Peñaloza firmó el Tratado de La Banderita. Cumplió: entregó prisioneros. Pero Sandes y compañía ya los habían matado. Se negaron a reconocer el indulto. Siguieron persiguiendo y matando. Cuando el Chacho finalmente se rindió y volvió a su rancho, lo hizo como los hombres que no esconden la cara. Salió a recibir a quienes creía que venían en paz con un mate en la mano y sin temor en la mirada. No alzó armas, alzó hospitalidad. Y lo que recibió fue una lanza en el pecho.


Lo mataron ahí mismo, sin decir palabra, sin juicio, sin piedad. Le cortaron la cabeza. La clavaron en una pica. El ejecutor fue el chileno Pablo Irrazábal, capitán leal al orden y al exterminio. Un discípulo más de la escuela del espanto donde Sandes enseñaba sin palabras. Ésa fue la república del orden.


Sandes también tuvo disputas con el gobernador de San Luis, Barbeito. Para calmarlo, organizaron un baile en su honor. La noche del 12 de enero, camino al cuartel, encontró a un gaucho sospechoso frente a una pila de adobes. Al intentar apartarlo, el hombre sacó un puñal y le clavó una estocada en el costado. El acero se rompió dentro del cuerpo de Sandes. Fue su herida número 53.


No pidió ayuda. Se apretó la herida y regresó al cuartel. Dio órdenes, reforzó la guardia. Luego fue a ver a sus oficiales y les dijo: "Yo no puedo ir al baile porque estoy herido". Cuando llegó el médico, Sandes lo insultó por ser demasiado delicado. A los pocos días, se trasladó a Mendoza. No quiso ir en carruaje. Prefería cabalgar. Finalmente aceptó el transporte, pero no aceptó descansar.


El 15 de septiembre de 1863, Sandes murió a los 48 años. La versión oficial habla de una combinación letal de herida, infección y agotamiento. Pero también se sospecha que fue envenenado, como otros dos hombres que murieron en los mismos días tras asistir a un banquete en Luján de Cuyo. Tal vez fue el cuchillo, tal vez el veneno, tal vez el espanto acumulado.
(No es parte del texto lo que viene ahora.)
(* ===== verification/Initrd.v ===== *)
(** * The initrd hand-over (initrd.rs)

    LamBoot registers the initrd as a LoadFile2 protocol on a handle whose
    device path names it; the kernel's EFI stub calls back for the size, then
    for the bytes.  The model has the callback on explicit pointers, the device
    path, and registration and drop over the allocations and the protocol
    database they change. *)
From S2P Require Import Prelude RustStr SecurityOverride VolumeFs.
Local Open Scope Z_scope.

Definition BUFFER_TOO_SMALL : Status := efi_error 5.

(** ** The callback *)
Record InitrdProvider : Type := mkProvider {
  ip_data : option (list Z);        (* [None]: a null pointer *)
  ip_len : Z
}.

Definition provider_of (data : list Z) : InitrdProvider := mkProvider (Some data) (len data).

(** Pointers are options: [None] is null.  The buffer is the memory from the
    pointer on; the result has the status, the new size and the new memory. *)
Definition initrd_load_file_callback (this : option InitrdProvider) (boot_policy : Z)
    (buffer_size : option Z) (buffer : option (list Z)) : Status * option Z * option (list Z) :=
  if negb (boot_policy =? 0) then (UNSUPPORTED, buffer_size, buffer)
  else
    match this, buffer_size with
    | Some provider, Some size =>
        match ip_data provider with
        | None => (NOT_FOUND, buffer_size, buffer)
        | Some data =>
            if ip_len provider =? 0 then (NOT_FOUND, buffer_size, buffer)
            else
              let required := ip_len provider in
              match buffer with
              | None => (BUFFER_TOO_SMALL, Some required, buffer)
              | Some mem =>
                  if size <? required then (BUFFER_TOO_SMALL, Some required, buffer)
                  else (SUCCESS, Some required, Some (splice 0 (take (Z.to_nat required) data) mem))
              end
        end
    | _, _ => (INVALID_PARAMETER, buffer_size, buffer)
    end.

(** ** The device path *)
Definition LINUX_INITRD_MEDIA_GUID : list Z :=
  [0x27; 0xe4; 0x68; 0x55; 0xfc; 0x68; 0x3d; 0x4f; 0xac; 0x74; 0xca; 0x55; 0x52; 0x31; 0xcc; 0x68].

Record InitrdDevicePath : Type := mkDevPath {
  dp_media_type : Z;
  dp_media_subtype : Z;
  dp_media_length : list Z;
  dp_vendor_guid : list Z;
  dp_end_type : Z;
  dp_end_subtype : Z;
  dp_end_length : list Z
}.

Definition initrd_device_path : InitrdDevicePath :=
  mkDevPath 0x04 0x03 (to_le 2 20) LINUX_INITRD_MEDIA_GUID 0x7F 0xFF (to_le 2 4).

(** The packed structure in memory. *)
Definition dp_bytes (d : InitrdDevicePath) : list Z :=
  [dp_media_type d; dp_media_subtype d] ++ dp_media_length d ++ dp_vendor_guid d ++
  [dp_end_type d; dp_end_subtype d] ++ dp_end_length d.

(** ** Registration *)
Inductive guid : Type := DEVICE_PATH_GUID | LOAD_FILE2_GUID.

#[export] Instance guid_eq_dec : EqDecision guid.
Proof. solve_decision. Defined.

#[export] Instance guid_countable : Countable guid.
Proof.
  refine (inj_countable' (fun g => bool_decide (g = LOAD_FILE2_GUID))
    (fun b : bool => if b then LOAD_FILE2_GUID else DEVICE_PATH_GUID) _). by intros [].
Defined.

(** What an allocation holds. *)
Inductive cell : Type :=
  | CellData (data : list Z)
  | CellDevPath (d : InitrdDevicePath)
  | CellProvider (p : InitrdProvider).

Record World : Type := mkWorld {
  w_heap : gmap Z cell;                       (* live allocations of this module *)
  w_protocols : gmap (Z * guid) Z             (* installed interfaces *)
}.

(** Where the allocator and the firmware put things, and what they refuse. *)
Record RegisterEnv : Type := mkRegEnv {
  re_data_ptr : Z; re_devpath_ptr : Z; re_provider_ptr : Z;
  re_new_handle : option Z;                   (* InstallProtocolInterface on a new handle *)
  re_install_load_file2 : bool
}.

Record InitrdHandle : Type := mkInitrd {
  ih_handle : Z; ih_provider_ptr : Z; ih_devpath_ptr : Z; ih_data_ptr : Z
}.

Definition initrd_register (re : RegisterEnv) (initrd_data : list Z) (w : World) : option InitrdHandle * World :=
  let heap :=
    <[re_provider_ptr re := CellProvider (provider_of initrd_data)]>
    (<[re_devpath_ptr re := CellDevPath initrd_device_path]>
    (<[re_data_ptr re := CellData initrd_data]> (w_heap w))) in
  match re_new_handle re with
  | None => (None, mkWorld heap (w_protocols w))
  | Some h =>
      let protocols := <[(h, DEVICE_PATH_GUID) := re_devpath_ptr re]> (w_protocols w) in
      if re_install_load_file2 re then
        (Some (mkInitrd h (re_provider_ptr re) (re_devpath_ptr re) (re_data_ptr re)),
         mkWorld heap (<[(h, LOAD_FILE2_GUID) := re_provider_ptr re]> protocols))
      else (None, mkWorld heap protocols)
  end.

(** UninstallProtocolInterface removes the interface if it is the installed one. *)
Definition uninstall (k : Z * guid) (p : Z) (m : gmap (Z * guid) Z) : gmap (Z * guid) Z :=
  if bool_decide (m !! k = Some p) then delete k m else m.

Definition initrd_drop (ih : InitrdHandle) (w : World) : World :=
  let protocols :=
    uninstall (ih_handle ih, DEVICE_PATH_GUID) (ih_devpath_ptr ih)
      (uninstall (ih_handle ih, LOAD_FILE2_GUID) (ih_provider_ptr ih) (w_protocols w)) in
  mkWorld (delete (ih_data_ptr ih) (delete (ih_devpath_ptr ih) (delete (ih_provider_ptr ih) (w_heap w)))) protocols.

(** ** The two-phase protocol *)
(** What the kernel's stub does: ask for the size, allocate that much, load. *)
Definition stub_load (this : option InitrdProvider) (fresh : Z -> list Z) : option (list Z) :=
  match initrd_load_file_callback this 0 (Some 0) None with
  | (st, Some size, _) =>
      if bool_decide (st = BUFFER_TOO_SMALL) then
        match initrd_load_file_callback this 0 (Some size) (Some (fresh size)) with
        | (SUCCESS, Some n, Some mem) => Some (take (Z.to_nat n) mem)
        | _ => None
        end
      else None
  | _ => None
  end.

Lemma splice_front {A : Type} (src mem : list A) :
  splice 0 src mem = src ++ drop (length src) mem.
Proof. done. Qed.

(** C30. The kernel's stub gets exactly the registered bytes.  A call writes
    only when the buffer is there and is said to be large enough, then exactly
    the initrd at its front, and never past a buffer of the stated size; every
    other call leaves the memory alone and reports the size, no initrd, a null
    pointer or the boot policy. *)
Theorem initrd_delivered (data : list Z) :
  data <> [] ->
  (forall fresh, stub_load (Some (provider_of data)) fresh = Some data) /\
  (forall policy size buffer st size' buffer',
     initrd_load_file_callback (Some (provider_of data)) policy size buffer = (st, size', buffer') ->
     match st with
     | SUCCESS =>
         policy = 0 /\ size' = Some (len data) /\
         exists n mem, size = Some n /\ len data <= n /\ buffer = Some mem /\
           buffer' = Some (data ++ drop (length data) mem) /\
           (n <= len mem -> len (data ++ drop (length data) mem) = len mem)
     | _ => buffer' = buffer /\ (st = BUFFER_TOO_SMALL -> size' = Some (len data)) /\ (st <> BUFFER_TOO_SMALL -> size' = size)
     end).
Proof.
  intros Hne. assert (0 < len data) as Hlen by (destruct data; [done|rewrite len_cons; pose proof (len_nonneg data); lia]).
  assert (take (Z.to_nat (len data)) data = data) as Ht by (unfold len; by rewrite Nat2Z.id, firstn_all).
  split.
  - intros fresh. unfold stub_load, initrd_load_file_callback. simpl.
    rewrite (proj2 (Z.eqb_neq _ _)) by lia. simpl. rewrite ?bool_decide_eq_true_2 by done.
    rewrite Z.ltb_irrefl, Ht, splice_front. f_equal. unfold len. rewrite Nat2Z.id. apply take_app_length.
  - intros policy size buffer st size' buffer' E. unfold initrd_load_file_callback in E.
    destruct (Z.eqb_spec policy 0); simpl in E; [|by simplify_eq].
    destruct size as [n|]; [|by simplify_eq]. rewrite (proj2 (Z.eqb_neq _ _)) in E by lia.
    destruct buffer as [mem|]; [|by simplify_eq].
    destruct (Z.ltb_spec n (len data)); simplify_eq; [done|]. split; [done|]. split; [done|].
    exists n, mem. split; [done|]. split; [lia|]. split; [done|]. rewrite Ht, splice_front. split; [done|].
    intros Hm. unfold len in *. rewrite length_app, length_drop. lia.
Qed.

Lemma initrd_delivered_witness :
  stub_load (Some (provider_of [1; 2; 3])) (fun n => replicate (Z.to_nat n) 0) = Some [1; 2; 3].
Proof. by apply (initrd_delivered [1; 2; 3]). Defined.

(** ** Lifetime *)
(** The pointers are fresh and distinct, and the handle is new. *)
Definition fresh_env (re : RegisterEnv) (w : World) : Prop :=
  NoDup [re_data_ptr re; re_devpath_ptr re; re_provider_ptr re] /\
  w_heap w !! re_data_ptr re = None /\ w_heap w !! re_devpath_ptr re = None /\ w_heap w !! re_provider_ptr re = None /\
  (forall h g, re_new_handle re = Some h -> w_protocols w !! (h, g) = None).

(** While the handle lives, the device path of the initrd and the callback
    with exactly its bytes are installed on one handle; dropping the handle
    restores the protocol database and the heap.  A registration the firmware
    refuses half-way is not undone: its three allocations, and the device path
    when only the second installation failed, stay. *)
Theorem initrd_lifetime (re : RegisterEnv) (data : list Z) (w : World) :
  fresh_env re w ->
  match initrd_register re data w with
  | (Some ih, w') =>
      w_protocols w' !! (ih_handle ih, DEVICE_PATH_GUID) = Some (ih_devpath_ptr ih) /\
      w_heap w' !! ih_devpath_ptr ih = Some (CellDevPath initrd_device_path) /\
      w_protocols w' !! (ih_handle ih, LOAD_FILE2_GUID) = Some (ih_provider_ptr ih) /\
      w_heap w' !! ih_provider_ptr ih = Some (CellProvider (provider_of data)) /\
      w_heap w' !! ih_data_ptr ih = Some (CellData data) /\
      initrd_drop ih w' = w
  | (None, w') =>
      (re_new_handle re = None \/ re_install_load_file2 re = false) /\
      w_heap w' !! re_data_ptr re = Some (CellData data) /\
      w_heap w' !! re_devpath_ptr re <> None /\ w_heap w' !! re_provider_ptr re <> None /\
      (forall h, re_new_handle re = Some h -> w_protocols w' !! (h, DEVICE_PATH_GUID) = Some (re_devpath_ptr re))
  end.
Proof.
  intros (Hnd & H1 & H2 & H3 & Hp).
  apply NoDup_cons in Hnd as [N1 Hnd]. apply NoDup_cons in Hnd as [N2 _].
  rewrite !not_elem_of_cons in N1. rewrite not_elem_of_cons in N2. destruct N1 as (N11 & N12 & _), N2 as [N2 _].
  unfold initrd_register. destruct (re_new_handle re) as [h|] eqn:Eh; [destruct (re_install_load_file2 re) eqn:El|]; simpl.
  - split_and!; try by simplify_map_eq.
    destruct w as [heap prot]. unfold initrd_drop, uninstall. simpl in *. f_equal.
    + rewrite delete_insert_id by (by rewrite !lookup_insert_ne by congruence).
      rewrite delete_insert_id by (by rewrite !lookup_insert_ne by congruence). by rewrite delete_insert_id.
    + rewrite (bool_decide_eq_true_2 (<[_ := _]> _ !! _ = _)) by by simplify_map_eq.
      rewrite delete_insert_id by (rewrite lookup_insert_ne by congruence; by apply Hp).
      rewrite bool_decide_eq_true_2 by by simplify_map_eq. by rewrite delete_insert_id by by apply Hp.
  - split; [by right|]. split_and!; try by simplify_map_eq.
    intros h' [= <-]. apply lookup_insert_eq.
  - split; [by left|]. split_and!; by simplify_map_eq.
Qed.

Definition demo_register : RegisterEnv := mkRegEnv 1 2 3 (Some 7) true.

Lemma initrd_lifetime_witness :
  exists ih w', initrd_register demo_register [9; 9] (mkWorld ∅ ∅) = (Some ih, w') /\ initrd_drop ih w' = mkWorld ∅ ∅.
Proof.
  destruct (initrd_register demo_register [9; 9] (mkWorld ∅ ∅)) as [[ih|] w'] eqn:E; [|by vm_compute in E].
  exists ih, w'. split; [done|].
  assert (fresh_env demo_register (mkWorld ∅ ∅)) as Hf.
  { split; [|done]. by apply (bool_decide_eq_true_1 _); vm_compute. }
  pose proof (initrd_lifetime demo_register [9; 9] (mkWorld ∅ ∅) Hf) as H. rewrite E in H. apply H.
Defined.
Dicen que tuvo 53 heridas. Pero fue la historia la que finalmente lo mató. No con acero, sino con silencio. No con pólvora, sino con memoria.


Ambrosio Sandes: el hombre al que ni el infierno quería recibir sin pasarle primero la cuenta.
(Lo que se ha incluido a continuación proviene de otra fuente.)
(* ===== verification/Smbios.v ===== *)
(** * Platform identity (smbios.rs, firmware_quirks.rs, hypervisor.rs)

    The SMBIOS structure table is untrusted input: on a virtual machine its
    contents come from the host.  Loops over it take fuel, and running out of
    fuel counts as a panic, so a theorem that excludes panics also shows that
    the loop ends. *)
From S2P Require Import Prelude Compare RustStr Utf8 VersionOrder BlsParse.
Local Open Scope Z_scope.

Record SystemInfo : Type := mkSys {
  si_manufacturer : option (list Z);
  si_product_name : option (list Z);
  si_version : option (list Z);
  si_serial_number : option (list Z);
  si_family : option (list Z)
}.

Definition system_info_default : SystemInfo := mkSys None None None None None.

Section strings.
Context {E : Type} (table : list Z) (max_len : Z).

(** [while pos < max_len && table[pos] != 0 { pos += 1 }] *)
Fixpoint skip_string (fuel : nat) (pos : Z) : res E Z :=
  match fuel with
  | O => Panic
  | S fuel' =>
      if pos <? max_len then
        let? b := index pos table in
        if b =? 0 then Ok pos else skip_string fuel' (pos + 1)
      else Ok pos
  end.

Fixpoint collect_loop (fuel : nat) (pos : Z) (strings : list (list Z)) : res E (list (list Z)) :=
  match fuel with
  | O => Panic
  | S fuel' =>
      if pos <? max_len then
        let? b := index pos table in
        if b =? 0 then Ok strings
        else
          let? stop := skip_string (S (Z.to_nat (max_len - pos))) pos in
          let? raw := slice pos stop table in
          let strings := match from_utf8 raw with Some s => strings ++ [s] | None => strings end in
          collect_loop fuel' (if stop <? max_len then stop + 1 else stop) strings
      else Ok strings
  end.

Definition collect_strings (start : Z) : res E (list (list Z)) :=
  collect_loop (S (Z.to_nat (max_len - start))) start [].

Fixpoint double_nul (fuel : nat) (pos : Z) : res E Z :=
  match fuel with
  | O => Panic
  | S fuel' =>
      if pos + 1 <? max_len then
        let? b := index pos table in
        let? c := index (pos + 1) table in
        if (b =? 0) && (c =? 0) then Ok (pos + 2) else double_nul fuel' (pos + 1)
      else Ok max_len
  end.

Definition find_strings_end (start : Z) : res E Z :=
  if start <? max_len then
    let? b := index start table in
    if b =? 0 then Ok (start + 2) else double_nul (S (Z.to_nat (max_len - start))) start
  else double_nul (S (Z.to_nat (max_len - start))) start.

(** The index is 1-based; 0 is no string. *)
Definition get_string (strings : list (list Z)) (i : Z) : option (list Z) :=
  if i =? 0 then None else strings !! Z.to_nat (i - 1).

(** A field whose index is at [at_] of the structure, if the structure has it. *)
Definition type1_field (offset struct_length at_ : Z) (strings : list (list Z)) (old : option (list Z))
    : res E (option (list Z)) :=
  if at_ <? struct_length then
    let? i := index (offset + at_) table in Ok (get_string strings i)
  else Ok old.

Definition read_type1 (offset struct_length : Z) (strings : list (list Z)) (si : SystemInfo) : res E SystemInfo :=
  let? m := type1_field offset struct_length 4 strings (si_manufacturer si) in
  let? p := type1_field offset struct_length 5 strings (si_product_name si) in
  let? v := type1_field offset struct_length 6 strings (si_version si) in
  let? s := type1_field offset struct_length 7 strings (si_serial_number si) in
  let? f := type1_field offset struct_length 26 strings (si_family si) in
  Ok (mkSys m p v s f).

Definition read_type11 (offset struct_length : Z) (strings oem : list (list Z)) : res E (list (list Z)) :=
  if 4 <? struct_length then
    let? count := index (offset + 4) table in
    Ok (oem ++ take (Nat.min (Z.to_nat count) (length strings)) strings)
  else Ok oem.

Fixpoint walk_loop (fuel : nat) (offset : Z) (si : SystemInfo) (oem : list (list Z))
    : res E (SystemInfo * list (list Z)) :=
  match fuel with
  | O => Panic
  | S fuel' =>
      if offset + 4 <=? max_len then
        let? struct_type := index offset table in
        let? struct_length := index (offset + 1) table in
        if struct_type =? 127 then Ok (si, oem)
        else if (struct_length <? 4) || (max_len <? offset + struct_length) then Ok (si, oem)
        else
          let? strings := collect_strings (offset + struct_length) in
          let? strings_end := find_strings_end (offset + struct_length) in
          let? si' := (if struct_type =? 1 then read_type1 offset struct_length strings si else Ok si) in
          let? oem' := (if struct_type =? 11 then read_type11 offset struct_length strings oem else Ok oem) in
          walk_loop fuel' strings_end si' oem'
      else Ok (si, oem)
  end.
End strings.

Definition MAX_SMBIOS_TABLE_LEN : Z := 1024 * 1024.

(** [raw addr n]: the bytes at an address, what [from_raw_parts] gives. *)
Definition walk_smbios_structures {E : Type} (raw : Z -> Z -> list Z) (table_start table_length : Z)
    (si : SystemInfo) (oem : list (list Z)) : res E (SystemInfo * list (list Z)) :=
  if (table_length =? 0) || (MAX_SMBIOS_TABLE_LEN <? table_length) then Ok (si, oem)
  else walk_loop (raw table_start table_length) table_length (S (Z.to_nat table_length)) 0 si oem.

Definition parse_entry_point (bytes : list Z) : option Z * Z :=
  if (24 <=? len bytes) && bool_decide (sub_list 0 4 bytes = lit "_SM_") then
    (Some (from_le (sub_list 0x18 0x1C bytes)), from_le (sub_list 0x16 0x18 bytes))
  else if (24 <=? len bytes) && bool_decide (sub_list 0 5 bytes = lit "_SM3_") then
    (Some (from_le (sub_list 0x10 0x18 bytes)), from_le (sub_list 0x0C 0x10 bytes))
  else (None, 0).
Y si hoy nos preguntamos quién fue el civilizado y quién la bestia, tal vez la respuesta esté en esa tierra reseca donde el miedo aún respira bajo la sombra de su nombre. Porque a veces, la barbarie no llega desde los márgenes, sino cabalgando con uniforme y bandera.


No tuvo panteón. Tuvo miedo sembrado en la tierra. Y eso, para algunos, es también una forma de eternidad.


 

Historiadores y fuentes consultadas:

  • Domingo Faustino Sarmiento, Vida de Dominguito (c. 1880).

  • Ricardo Mercado Luna, Los coroneles de Mitre (1974).

  • Testimonios recogidos en publicaciones regionales de La Rioja y San Juan sobre “La Carbonera de Sandes”.